Derweil hat sein Geständnis im Wettskandal den Drittliga-Fußballer Marcel Schuon vom SV Sandhausen den Job gekostet. "Nachdem er ausgesagt hat, dass er an dem Skandal beteiligt ist, haben wir Marcel Schuon gekündigt", sagte Manager Tobias Gebert dem SID und bestätigte damit eine Information von Spiegel online.

Der Abwehrspieler hatte in seiner Aussage bei der Staatsanwaltschaft Bochum eingeräumt, gegen den Erlass früherer Wettschulden in seiner Zeit beim VfL Osnabrück eine Manipulationsabsprache getroffen zu haben. Jedoch sei es nicht zu einer Manipulation gekommen. Zudem soll die Europäische Fußball-Union (Uefa) einen ukrainischen Schiedsrichter suspendiert haben.

"Die sind kriminell"

Unterdessen wollen die Spieler des vom Wettskandal direkt betroffenen Regionalligisten SSV Ulm wegen entgangener Prämien offenbar eine Zivilklage gegen die gekündigten Davor Kraljevic, Marijo Marinovic und Dinko Radojevic anstrengen. "Die sind kriminell. Wenn ich ihnen jetzt begegnen würde, wüsste ich nicht, was ich machen würde", sagte Ulm-Keeper Holger Betz, der am Wochenende persönlich die Spinde der drei Ex-Mitspieler ausgeräumt und die Sachen an den Zeugwart übergeben hatte.

Die drei offenbar in den Wettskandal verwickelten Ex-Ulmer Kraljevic, Marinovic und Radojevic sollen einen direkten Draht zu dem inhaftierten Berliner Ante S., einem der Hauptdrahtzieher des Skandals, gehabt haben. Auf fünf bislang bekannten Konten von S. sollen Ermittler laut Informationen des Nachrichtenmagazins Der Spiegel 3,5 Mill. Euro gefunden haben.

"S. hat bei Live-Wetten auf Auswärtsspiele des SSV Ulm 1 846 sehr hohe Summen gesetzt - und getroffen", sagte Ulms Präsident Rene Mick der Südwest Presse. Betroffen sollen auch drei Spiele der aktuellen Saison sein. Demnach soll es beim 1:3 am 14. August beim SSV Reutlingen, beim 1:3 am 2. Oktober beim SV Darmstadt 98 und beim 1:3 am 18. Oktober beim SC Freiburg II zu wettbewerbswidrigem Verhalten gekommen sein.

"Es ist wie ein Stich ins Herz"

Verdächtig sind zudem die letzten vier Spiele der vergangenen Saison, insbesondere das 0:3 vom 13. Mai bei Hessen Kassel. "Ich möchte nicht wissen, was sonst noch alles passiert ist und wann das Ganze angefangen hat. Es ist wie ein Stich ins Herz. Aber wir haben das Problem an der Wurzel gepackt und alles mögliche getan, um die Sache aufzuklären", sagte Ulms Vorstand Mick.

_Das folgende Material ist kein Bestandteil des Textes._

(* ===== verification/RegistryTests.v ===== *)
(** The unit tests of the hub's registry ([mod tests] of
    [rust/telesthitium/src/registry.rs]), replayed against the model of the registry: each
    test is the sequence of calls and assertions of the function it is named after. *)

From S2P Require Import Prelude Framing HubFrame Registry.

(** * The harness *)

(** The registry under test, the channels it was given, the clock, and whether every
    assertion held so far. *)
Record World := mkWorld { w_reg : Registry; w_store : Store; w_now : Z; w_ok : bool }.

Definition M (A : Type) : Type := World → World * A.

#[export] Instance M_ret : MRet M := λ _ a w, (w, a).
#[export] Instance M_bind : MBind M := λ _ _ k m w, let '(w, a) := m w in k a w.

#[local] Existing Instance sample_order.

(** [assert!], and [unwrap] of a result. *)
Definition check (b : bool) : M () := λ w, (mkWorld (w_reg w) (w_store w) (w_now w) (w_ok w && b), ()).
Definition asks {A} (f : Registry → A) : M A := λ w, (w, f (w_reg w)).
Definition on_reg (f : Registry → Registry) : M () := λ w, (mkWorld (f (w_reg w)) (w_store w) (w_now w) (w_ok w), ()).
Definition on_store {A} (f : Store → Store * A) : M A := λ w, let '(s, a) := f (w_store w) in (mkWorld (w_reg w) s (w_now w) (w_ok w), a).
Definition sleep (ms : Z) : M () := λ w, (mkWorld (w_reg w) (w_store w) (w_now w + ms)%Z (w_ok w), ()).

Definition passes_with (l : Limits) (queue_bytes : Z) (t : M ()) : bool :=
  w_ok (t (mkWorld (Registry_new l) (mkStore ∅ 0 (ByteBudget_new queue_bytes)) 0 true)).1.

Definition band (n : byte) : bytes := replicate 16 n.
Definition band1 : bytes := band Byte.x01.
Definition band2 : bytes := band Byte.x02.

Definition frame (b : bytes) : bytes := b ++ replicate 27 Byte.x00.

Definition new_queue (cap : nat) (open udp : bool) (s : Store) : Store * nat :=
  (mkStore (<[next_queue s := mkQueue [] cap open udp]> (queues s)) (S (next_queue s)) (budget s), next_queue s).

(** [conn(cap)], whose receiver is kept, and [conn(cap).0], whose receiver is not. *)
Definition conn (cap : nat) : M nat := on_store (new_queue cap true false).
Definition conn_0 (cap : nat) : M nat := on_store (new_queue cap false false).

(** [udp(cap, addr)]: the queue of a sink not yet handed to the registry. *)
Definition udp (cap : nat) : M nat := on_store (new_queue cap true true).

Definition big : Limits := mkLimits 1024 1024 2.
Definition validate_one : Limits := mkLimits 1024 1024 1.

Definition connects (b : bytes) (id : Z) (tx : nat) : M (result () RegError) :=
  λ w, let '(r, s, e) := connect b (Conn id) (SinkConn tx) (w_now w) (w_reg w) (w_store w) in (mkWorld r s (w_now w) (w_ok w), e).
Definition is_ok {E} (r : result () E) : bool := match r with Ok _ => true | Err _ => false end.
Definition connect_ok (b : bytes) (id : Z) (tx : nat) : M () := e ← connects b id tx; check (is_ok e).
#[export] Instance hub_sim_refl : Reflexive hub_sim.
Proof. intros h. by split. Qed.

(** * Every operation respects the cover *)

(** Related tuples, part by part. *)
Ltac pairs := repeat match goal with |- prod_relation _ _ _ _ => split end; cbn; try done.

(** Equal parts of two indistinguishable records become one. *)
Ltac unfold_sims :=
  repeat match goal with
  | H : queue_sim ?q1 ?q2 |- _ => destruct q1, q2, H; cbn in *
  | H : store_sim ?s1 ?s2 |- _ => destruct s1, s2, H; cbn in *
  | H : reg_sim ?r1 ?r2 |- _ => destruct r1, r2, H; cbn in *
  end; subst.

Lemma store_sim_insert tx q1 q2 m1 m2 n b :
  (∀ tx, option_Forall2 queue_sim (m1 !! tx) (m2 !! tx)) → queue_sim q1 q2 →
  store_sim (mkStore (<[tx := q1]> m1) n b) (mkStore (<[tx := q2]> m2) n b).
Proof.
  intros Hm Hq. split; [|done..]. intros tx'. cbn. destruct (decide (tx = tx')) as [->|Hne].
  - rewrite !lookup_insert_eq. by constructor.
  - by rewrite !lookup_insert_ne.
Qed.

#[export] Instance queue_try_send_sim tx : Proper (same_cover ==> store_sim ==> send_sim) (queue_try_send tx).
Proof.
  intros x y Hc s1 s2 Hs. unfold queue_try_send. pose proof (ss_queues _ _ Hs tx) as Hq.
  destruct (queues s1 !! tx) as [q1|], (queues s2 !! tx) as [q2|]; inversion Hq as [? ? Hqq|]; subst; [|done].
  destruct Hqq as [Hi Hcap Hop Hu]. rewrite Hop, Hcap, (Forall2_length _ _ _ Hi). destruct (q_open q2); cbn; [|done].
  case_decide; [done|]. cbn. rewrite (ss_next _ _ Hs), (ss_budget _ _ Hs). apply store_sim_insert; [apply Hs|].
  split; cbn; [|done..]. apply Forall2_app; [done|]. by constructor.
Qed.

Lemma cover_len x y : same_cover x y → len x = len y.
Proof. intros [_ H]. unfold len. by rewrite H. Qed.

#[export] Instance sink_try_send_sim sink : Proper (same_cover ==> store_sim ==> prod_relation store_sim eq) (sink_try_send sink).
Proof.
  intros x y Hc s1 s2 Hs. destruct sink as [tx addr|tx]; cbn.
  - rewrite (cover_len _ _ Hc), (ss_budget _ _ Hs). destruct (try_reserve _ _) as [b|]; [|by split].
    assert (Hs' : store_sim (mkStore (queues s1) (next_queue s1) b) (mkStore (queues s2) (next_queue s2) b)) by (destruct Hs; by split).
    pose proof (queue_try_send_sim tx x y Hc _ _ Hs') as H. unfold send_sim in H.
    destruct (queue_try_send _ _ _), (queue_try_send _ _ _); try done; split; cbn; try done; [|by subst]. destruct Hs; by split.
  - pose proof (queue_try_send_sim tx x y Hc _ _ Hs) as H. unfold send_sim in H.
    destruct (queue_try_send _ _ _), (queue_try_send _ _ _); try done; split; cbn; try done. by subst.
Qed.

#[export] Instance send_all_sim sinks : Proper (same_cover ==> store_sim ==> store_sim) (send_all sinks).
Proof.
  intros x y Hc. induction sinks as [|k sinks IH]; intros s1 s2 Hs; cbn; [done|]. apply IH. by apply sink_try_send_sim.
Qed.

#[export] Instance federate_sim band : Proper (same_cover ==> reg_sim ==> reg_sim) (federate band).
Proof.
  intros x y Hc r1 r2 Hr. unfold federate. unfold_sims. inversion rs_fed0 as [f1 f2 Hf|]; subst; [|by split].
  rewrite (Forall2_length _ _ _ Hf). case_decide; [by split|]. split; [done..|]. cbn. constructor. apply Forall2_app; [done|]. by constructor.
Qed.

Lemma with_bands_sim bs r1 r2 : reg_sim r1 r2 → reg_sim (with_bands bs r1) (with_bands bs r2).
Proof. intros []. by split. Qed.

Section Sim.
Context {po : PeerOrder}.

#[export] Instance forward_sim band from : Proper (same_cover ==> reg_sim ==> store_sim ==> pair_sim) (forward band from).
Proof.
  intros x y Hc r1 r2 Hr s1 s2 Hs. unfold forward. rewrite <- (proj1 Hc). destruct (route_info x) as [info|]; [|by split].
  rewrite <- (rs_bands _ _ Hr). destruct (bands r1 !! band) as [peers|]; [|by split]. case_decide; split; cbn.
  - by apply with_bands_sim.
  - done.
  - by apply federate_sim.
  - by apply send_all_sim.
Qed.

#[export] Instance inject_sim band : Proper (same_cover ==> reg_sim ==> store_sim ==> store_sim) (inject_from_link band).
Proof.
  intros x y Hc r1 r2 Hr s1 s2 Hs. unfold inject_from_link. rewrite <- (proj1 Hc). destruct (route_info x) as [info|]; [|done].
  case_decide; [done|]. rewrite <- (rs_bands _ _ Hr). destruct (bands r1 !! band); [|done]. by apply send_all_sim.
Qed.

#[export] Instance touch_sim band key now : Proper (reg_sim ==> reg_sim) (touch band key now).
Proof.
  intros r1 r2 Hr. unfold touch. rewrite <- (rs_bands _ _ Hr). destruct (_ ≫= _) as [[peers p]|]; [|done]. by apply with_bands_sim.
Qed.

(** A sink made for a peer. *)
Definition makes_sim (m : Store → Store * Sink) : Prop := Proper (store_sim ==> prod_relation store_sim eq) m.
(* ===== verification/HubNet.v ===== *)
(** Two Bands behind a hub ([rust/telesthete/src/band.rs] against
    [rust/telesthitium/src/registry.rs] and [udp.rs]): for the two peers of a band the hub
    is a duplex FIFO link, and a Stream opened through it delivers what it relays. *)

From S2P Require Import Prelude Crypto Framing HubFrame Fragment Channel Board Drop Transport Control Band BandNet Registry Oblivious.

(** * The hub as a link *)

(** A band of two validated UDP peers with the frames [fx] and [fy] waiting for them in
    queues of depth [cx] and [cy]; [u0] bytes of the budget are held by others. *)
Record link (band : bytes) (x y : SocketAddr) (tx ty cx cy : nat) (u0 : Z) (lim : Z) (fx fy : list bytes) (h : HubState) : Prop := {
  lk_peers : ∃ px py, bands (hub_reg h) !! band = Some {[Udp x := px; Udp y := py]}
    ∧ p_eligible px = true ∧ p_sink px = Some (SinkUdp tx x) ∧ p_eligible py = true ∧ p_sink py = Some (SinkUdp ty y);
  lk_x : queues (hub_store h) !! tx = Some (mkQueue fx cx true true);
  lk_y : queues (hub_store h) !! ty = Some (mkQueue fy cy true true);
  lk_addrs : x ≠ y;
  lk_txs : tx ≠ ty;
  lk_budget : budget (hub_store h) = mkBudget (u0 + frame_bytes fx + frame_bytes fy) lim;
  lk_base : (0 <= u0)%Z;
}.

(** A frame of the band that a hub relays. *)
Definition crosses (band d : bytes) : Prop :=
  ∃ info, route_info d = Some info ∧ ri_band_id info = band ∧ ri_channel_type info ≠ Some Route.

(** The bytes [n] fit the budget beside [u0]. *)
Definition fits (u0 lim n : Z) : Prop := (u0 + n <= u64_max)%Z ∧ (lim = 0%Z ∨ (u0 + n <= lim)%Z).

(** The events of the link: datagrams of the two, their writers, the federation task. *)
Definition link_event (band : bytes) (x y : SocketAddr) (tx ty : nat) (e : hub_event) : Prop :=
  match e with
  | HDatagram src d => (src = x ∨ src = y) ∧ crosses band d
  | HWrite q => q = tx ∨ q = ty
  | HFederate => True
  | _ => False
  end.

Definition sent_by (src : SocketAddr) (es : list (Z * hub_event)) : list bytes :=
  omap (λ e, match e.2 with HDatagram s d => if decide (s = src) then Some d else None | _ => None end) es.

Definition came_out (tx : nat) (out : list (option (option nat * bytes))) : list bytes :=
  omap (λ o, match o with Some (Some q, d) => if decide (q = tx) then Some d else None | _ => None end) out.

Lemma link_swap band x y tx ty cx cy u0 lim fx fy h :
  link band x y tx ty cx cy u0 lim fx fy h → link band y x ty tx cy cx u0 lim fy fx h.
Proof.
  intros [(px & py & Hb & H1 & H2 & H3 & H4) Hx Hy Ha Ht Hu H0]. split; try done.
  - exists py, px. split_and!; try done. rewrite Hb. f_equal. apply insert_insert_ne. congruence.
  - rewrite Hu. f_equal. lia.
Qed.

Section Link.
Context {po : PeerOrder} {pos : PeerOrderSpec po}.

Lemma two_peers (kx ky : PeerKey) (px py : Peer) : kx ≠ ky →
  peer_iter {[kx := px; ky := py]} = [(kx, px); (ky, py)] ∨ peer_iter {[kx := px; ky := py]} = [(ky, py); (kx, px)].
Proof.
  intros Hne. pose proof (peer_iter_perm {[kx := px; ky := py]}) as Hp.
  rewrite map_to_list_insert, map_to_list_singleton in Hp by (by apply lookup_singleton_ne).
  symmetry in Hp. apply Permutation_length_2_inv in Hp. done.
Qed.

(** The one target of a frame of one of the two peers is the other. *)
Lemma two_targets kx ky px py sink info :
  kx ≠ ky → p_eligible py = true → p_sink py = Some sink → targets {[kx := px; ky := py]} (Some kx) info = [sink].
Proof.
  intros Hne He Hs. unfold targets.
  assert (Hdx : declared (Some kx) (ri_channel_id info) kx px = false) by (unfold declared; by rewrite bool_decide_false by (intros H; by apply H)).
  assert (Hf : ∀ (P : PeerKey * Peer → Prop) `{∀ x, Decision (P x)}, ¬ P (kx, px) → P (ky, py) → filter P (peer_iter {[kx := px; ky := py]}) = [(ky, py)]).
  { intros P dP Hx Hy. destruct (two_peers kx ky px py Hne) as [-> | ->]; rewrite !filter_cons, (decide_True (P := P (ky, py))), (decide_False (P := P (kx, px))) by done; done. }
  rewrite Hf; [|by intros [? _]|split; [by intros [= ->]|done]].
  set (narrow := _ && existsb _ _).
  assert (Hn : negb narrow || declared (Some kx) (ri_channel_id info) ky py = true).
  { unfold narrow. destruct (two_peers kx ky px py Hne) as [-> | ->]; cbn [existsb fst snd]; rewrite Hdx, ?orb_false_r; cbn [orb];
      destruct (declared _ _ ky py); by rewrite ?andb_false_r, ?orb_true_r. }
  rewrite filter_cons, decide_True by done. simpl. by rewrite Hs.
Qed.

Lemma frame_bytes_snoc l f : frame_bytes (l ++ [f]) = (frame_bytes l + len f)%Z.
Proof. rewrite frame_bytes_app. simpl. lia. Qed.

(** A datagram of [x] is queued for [y]. *)
Lemma link_datagram cfg now band x y tx ty cx cy u0 lim fx fy h d :
  link band x y tx ty cx cy u0 lim fx fy h → crosses band d → length fy < cy →
  fits u0 lim (frame_bytes fx + frame_bytes fy + len d) →
  link band x y tx ty cx cy u0 lim fx (fy ++ [d]) (hub_step cfg now (HDatagram x d) h).
Proof.
  intros [(px & py & Hb & H1 & H2 & H3 & H4) Hx Hy Ha Ht Hu H0] (info & Hi & <- & Hr) Hroom [F1 F2].
  assert (Hk : Udp x ≠ Udp y) by congruence. cbn [hub_step]. unfold udp_datagram. rewrite Hi. unfold observe_udp. rewrite Hb. cbn [mbind option_bind].
  rewrite lookup_insert_eq. cbn [fmap option_fmap option_map]. unfold refresh at 1. cbn [p_eligible]. rewrite H1. cbn [negb andb].
  unfold forward. rewrite Hi. cbn [bands with_bands]. rewrite lookup_insert_eq, decide_False by done. rewrite insert_insert_eq, (two_targets _ _ _ _ _ _ Hk H3 H4).
  cbn [send_all sink_try_send]. pose proof (frame_bytes_nonneg fx). pose proof (frame_bytes_nonneg fy). pose proof (len_nonneg d).
  assert (Hres : try_reserve (len d) (budget (hub_store h)) = Some (mkBudget (u0 + frame_bytes fx + frame_bytes fy + len d) lim)).
  { rewrite Hu, (budget_room_reserve (mkStore ∅ 0 (mkBudget (u0 + frame_bytes fx + frame_bytes fy) lim)) d 0); [done|].
    split; simpl; [lia|]. destruct F2; [by left|right; lia]. }
  rewrite Hres. unfold queue_try_send. cbn [queues]. rewrite Hy. cbn [q_open negb q_items q_cap]. rewrite decide_False by lia. cbn.
  split; cbn; try done.
  - exists (refresh now px), py. split_and!; try done. unfold federate. cbn. destruct (fed (hub_reg h)); [|cbn; by rewrite lookup_insert_eq].
    case_decide; cbn; by rewrite lookup_insert_eq.
  - by rewrite lookup_insert_ne.
  - by rewrite lookup_insert_eq.
  - rewrite frame_bytes_snoc. f_equal. lia.
Qed.
Lemma oversized_frame_wedges_link_witness :
  (foldl (@link_step sample_order) (Advertiser_new, sample_link [(band1, huge_frame)], []) [LWrite; LAdvertise [band1]; LWrite]).2 = [].
Proof.
  assert (Hl : (MAX_MSG < 21 + len huge_frame <= u32_max)%Z).
  { unfold huge_frame, len. rewrite length_replicate, Z2Nat.id by (vm_compute; discriminate). split; vm_compute; congruence. }
  pose proof (@oversized_frame_wedges_link sample_order Advertiser_new (sample_link [(band1, huge_frame)]) band1 huge_frame []
    [LAdvertise [band1]; LWrite] eq_refl eq_refl ltac:(discriminate) Hl) as HT.
  destruct (foldl _ _ _) as [[a' h'] sent]. by destruct HT as (-> & _).
Defined.

Lemma marker_band_overwrites_advertisement_witness :
  ∃ wire receiver', @link_input sample_order wire (sample_link []) (hub_reg sample_hub) (hub_store sample_hub)
      = Some (receiver', hub_store sample_hub, [])
    ∧ fan_one (band1, sample_frame band1 Stream 0) receiver' = receiver'.
Proof.
  destruct (@marker_band_overwrites_advertisement sample_order (sample_link []) (hub_reg sample_hub) (hub_store sample_hub)
    (sample_frame BANDS_MARKER Stream 0)) as (wire & _ & E & Hno); [reflexivity|vm_compute; discriminate|].
  eexists wire, _. split; [exact E|]. apply Hno. apply (bool_decide_unpack _). vm_compute. exact I.
Defined.
Lemma carried_inv key frame fs st st' :
  EgInv fs st → carrier frame = Some key → carried key frame st st' → EgInv (fs ++ [frame]) st'.
Proof.
  intros H Hk [C1 (i & w & Hi & Hw & Hor) C3 C4].
  assert (Hlen : ∀ k j, stream_of st k = Some j → j < length (streams st)).
  { intros k j Hj. destruct (eg_frames _ _ H k (eg_used _ _ H _ _ Hj)) as (j' & Hj' & Hs). rewrite Hj in Hj'. injection Hj' as <-.
    by eapply lookup_lt_Some. }
  assert (Hother : ∀ k j, k ≠ key → stream_of st k = Some j → j ≠ i).
  { intros k j Hne Hj ->. destruct Hor as [[Hs _]|(_ & -> & _)]; [apply Hne; by eapply eg_inj|]. apply Hlen in Hj. lia. }
  split.
  - intros k. rewrite frames_of_snoc, Hk. destruct (decide (Some key = Some k)) as [[= <-]|Hne].
    + intros _. exists i. split; [done|]. rewrite framed_snoc, Hw. f_equal. f_equal.
      destruct Hor as [[Hs Hw']|(Hs & -> & ->)].
      * destruct (eg_frames _ _ H key (eg_used _ _ H _ _ Hs)) as (i' & Hi' & Hf). rewrite Hs in Hi'. injection Hi' as <-. congruence.
      * destruct (frames_of key fs) as [|f l] eqn:Ef; [done|]. destruct (eg_frames _ _ H key) as (i' & Hi' & _); [by rewrite Ef|]. congruence.
    + intros Hf. destruct (eg_frames _ _ H k Hf) as (j & Hj & Hs). exists j. rewrite C1 by congruence. split; [done|].
      rewrite (C3 i j); [done|done|by apply (Hother k); congruence|by apply (Hlen k)].
  - intros k j Hj. rewrite frames_of_snoc, Hk. destruct (decide (Some key = Some k)) as [[= <-]|Hne]; [by destruct (frames_of key fs)|].
    rewrite C1 in Hj by congruence. by eapply eg_used.
  - intros k1 k2 j H1 H2. destruct (decide (k1 = key)) as [->|N1], (decide (k2 = key)) as [->|N2]; try done.
    + rewrite C1 in H2 by done. rewrite Hi in H1. injection H1 as <-. by destruct (Hother k2 i).
    + rewrite C1 in H1 by done. rewrite Hi in H2. injection H2 as <-. by destruct (Hother k1 i).
    + rewrite C1 in H1, H2 by done. by eapply eg_inj.
  - rewrite C4, (eg_datagrams _ _ H), filter_app. rewrite filter_cons, filter_nil. rewrite decide_False; [by rewrite app_nil_r|].
    unfold is_stream, carrier in *. destruct (route_info frame) as [info|]; [|done].
    intros E. apply bool_decide_eq_true in E. by rewrite E in Hk.
Qed.

(** A connection that opens and accepts everything, with datagrams of any size
    frames are sent in. *)
Definition accepts (c : ConnResult) (frame : bytes) : Prop :=
  can_open c = true ∧ can_write c = true ∧ (len frame <= u16_max)%Z
  ∧ match max_datagram c with Some m => (len frame <= m)%Z | None => True end.

Lemma append_stream_spec i w j (ss : list bytes) x :
  ss !! i = Some x → append_stream i w ss !! j = if decide (j = i) then Some (x ++ w) else ss !! j.
Proof.
  intros Hx. unfold append_stream. destruct (decide (j = i)) as [->|].
  - by rewrite list_lookup_alter_eq, Hx.
  - by rewrite list_lookup_alter_ne.
Qed.

Lemma evict_channels_room ord chs : size chs < MAX_EGRESS_CHANNELS → evict_channels ord chs = (ord, chs).
Proof. intros H. destruct ord; simpl; by rewrite decide_True. Qed.

Lemma open_stream_lookup (ss : list bytes) : (ss ++ [[]]) !! length ss = Some [].
Proof. by rewrite lookup_app_r, Nat.sub_diag. Qed.

Lemma send_channel_carried c cid frame fs st :
  accepts c frame → EgInv fs st → (is_Some (channels st !! cid) ∨ size (channels st) < MAX_EGRESS_CHANNELS) →
  carried (Some cid) frame st (send_channel c cid frame st).
Proof.
  intros (Ho & Hw & Hl & _) H Hr. unfold send_channel, open_channel, write_framed.
  destruct (Z.ltb_spec u16_max (len frame)); [lia|]. rewrite Ho, Hw.
  destruct (channels st !! cid) as [i|] eqn:Ei.
  - rewrite decide_True by eauto. rewrite Ei.
    destruct (eg_frames _ _ H (Some cid)) as (i' & Hi' & Hs); [by eapply eg_used|]. simpl in Hi'. rewrite Ei in Hi'. injection Hi' as <-.
    split; simpl; try done.
    + exists i, (framed (frames_of (Some cid) fs)). rewrite (append_stream_spec _ _ _ _ _ Hs), decide_True by done.
      split_and!; [done|done|]. by left.
    + intros i' j [= <-]%(λ H, eq_trans (eq_sym Ei) H) Hj _. by rewrite (append_stream_spec _ _ _ _ _ Hs), decide_False.
  - rewrite decide_False by (by intros [? ?]). destruct Hr as [[? ?]|Hr]; [done|]. rewrite evict_channels_room by done.
    cbn [channels order control streams datagrams]. rewrite lookup_insert_eq. split; simpl; try done.
    + intros [k|] Hk; [|done]. simpl. rewrite lookup_insert_ne; [done|]. congruence.
    + exists (length (streams st)), []. rewrite lookup_insert_eq.
      rewrite (append_stream_spec _ _ _ _ _ (open_stream_lookup _)), decide_True by done. split_and!; [done|done|]. by right.
    + intros i j Hi Hj Hlt. rewrite lookup_insert_eq in Hi. injection Hi as <-.
      rewrite (append_stream_spec _ _ _ _ _ (open_stream_lookup _)), decide_False by done. by rewrite lookup_app_l.
Qed.

Lemma send_control_carried c frame fs st :
  accepts c frame → EgInv fs st → carried None frame st (send_control c frame st).
Proof.
  intros (Ho & Hw & Hl & _) H. unfold send_control, write_framed. destruct (Z.ltb_spec u16_max (len frame)); [lia|]. rewrite Ho, Hw.
  destruct (control st) as [i|] eqn:Ei.
  - rewrite Ei. destruct (eg_frames _ _ H None) as (i' & Hi' & Hs); [by eapply eg_used|]. simpl in Hi'. rewrite Ei in Hi'. injection Hi' as <-.
    split; simpl; try done.
    + by intros [k|].
    + exists i, (framed (frames_of None fs)). rewrite (append_stream_spec _ _ _ _ _ Hs), decide_True by done.
      split_and!; [done|done|]. by left.
    + intros i' j [= <-] Hj _. by rewrite (append_stream_spec _ _ _ _ _ Hs), decide_False.
  - cbn [channels order control streams datagrams]. split; simpl; try done.
    + by intros [k|].
    + exists (length (streams st)), [].
      rewrite (append_stream_spec _ _ _ _ _ (open_stream_lookup _)), decide_True by done. split_and!; [done|done|]. by right.
    + intros i j [= <-] Hj Hlt.
      rewrite (append_stream_spec _ _ _ _ _ (open_stream_lookup _)), decide_False by done. by rewrite lookup_app_l.
Qed.
(* ===== verification/Serve.v ===== *)
(** The hub's servers ([rust/telesthitium/src/ws.rs], [wt.rs], [unix.rs], [udp.rs] and
    [federation.rs]): the life of each session from its accept loop to its end, the
    tasks that read and write it, the sockets and the links, all working on one
    registry and one set of queues. *)

From S2P Require Import Prelude Crypto Framing HubFrame Registry Federation Sessions.

(** * Sessions *)

Definition WS_PING_INTERVAL : Z := from_secs 20.
Definition WS_IDLE_TIMEOUT : Z := from_secs 60.

(** What a WebSocket's reader gets, and what its writer sends. *)
Inductive WsIn := WsBinary (data : bytes) | WsClose | WsOther | WsErr | WsEof.
Inductive WsOut := OutBinary (frame : bytes) | OutPing | OutClose.

(** A WebSocket past its handshake: the reader's band and key, which of its two tasks
    still run, when the reader last got a message, the writer's next ping, and what
    was sent. *)
Record WsConn := mkWs {
  ws_registered : option (bytes * PeerKey);
  ws_reading : bool;
  ws_writing : bool;
  ws_heard : Z;
  ws_next_ping : Z;
  ws_out : list WsOut;
}.

(** A WebTransport session: whether it is open, what its egress task has done, and how
    many of the tasks that read from it are left. *)
Record WtConn := mkWt { wt_band : bytes; wt_id : Z; wt_open : bool; wt_egress : Egress; wt_readers : nat }.

(** An AF_UNIX connection: one task reads and writes it. *)
Record UnixConn := mkUnix { ux_band : bytes; ux_id : Z; ux_out : list bytes }.

Inductive Session := WsSession (w : WsConn) | WtSession (x : WtConn) | UnixSession (u : UnixConn).
Lemma udp_fragments_any_order_witness :
  ∃ r os r', run_dgrams [Frag 3 9 0 4 [Byte.x00]; Data 2 1 [Byte.x01]] UdpReasm_default = Ret (r, os)
    ∧ feed_order 3 10 (fragment sample_msg 34) [2; 0; 1] r = Ret (r', [None; None; Some sample_msg]).
Proof.
  destruct (udp_fragments_any_order [Frag 3 9 0 4 [Byte.x00]; Data 2 1 [Byte.x01]] 3 10 34 sample_msg [2; 0; 1]) as (r & os & E & HT).
  - repeat constructor; unfold is_u16; lia.
  - vm_compute. discriminate.
  - change (seq 0 (length (fragment sample_msg 34))) with [0; 1; 2]. apply Permutation_cons_app with (l1 := [0; 1]). reflexivity.
  - assert (Hn : frags r !! (3%Z, 10%Z) = None) by (vm_compute in E; injection E as <- _; reflexivity).
    destruct (HT Hn) as (r' & E' & _). exists r, os, r'. split; [exact E|]. rewrite E'. reflexivity.
Defined.

Lemma descending_ids_accumulate_witness :
  ∃ r os, run_dgrams (descending 3) UdpReasm_default = Ret (r, os) ∧ size (frags r) = 3.
Proof. apply (descending_ids_accumulate 3). lia. Defined.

Gravierende Konsequenzen müssen die Ulmer offenbar aber nicht befürchten. Eine Aberkennung von Punkten oder eine Versetzung in eine tiefere Spielklasse käme laut DFB-Statuten wohl nur infrage, wenn der Verein aktiv durch das Präsidium oder andere führende Vereinsmitglieder in die Manipulationen verstrickt wäre. Dies ist aber nicht der Fall, ermittelt wird nur gegen die gefeuerten Spieler. Sollten die Spieler der Manipulation überführt werden, drohen für aktive oder passive Bestechung Sperren von drei Monaten bis zu zwei Jahren.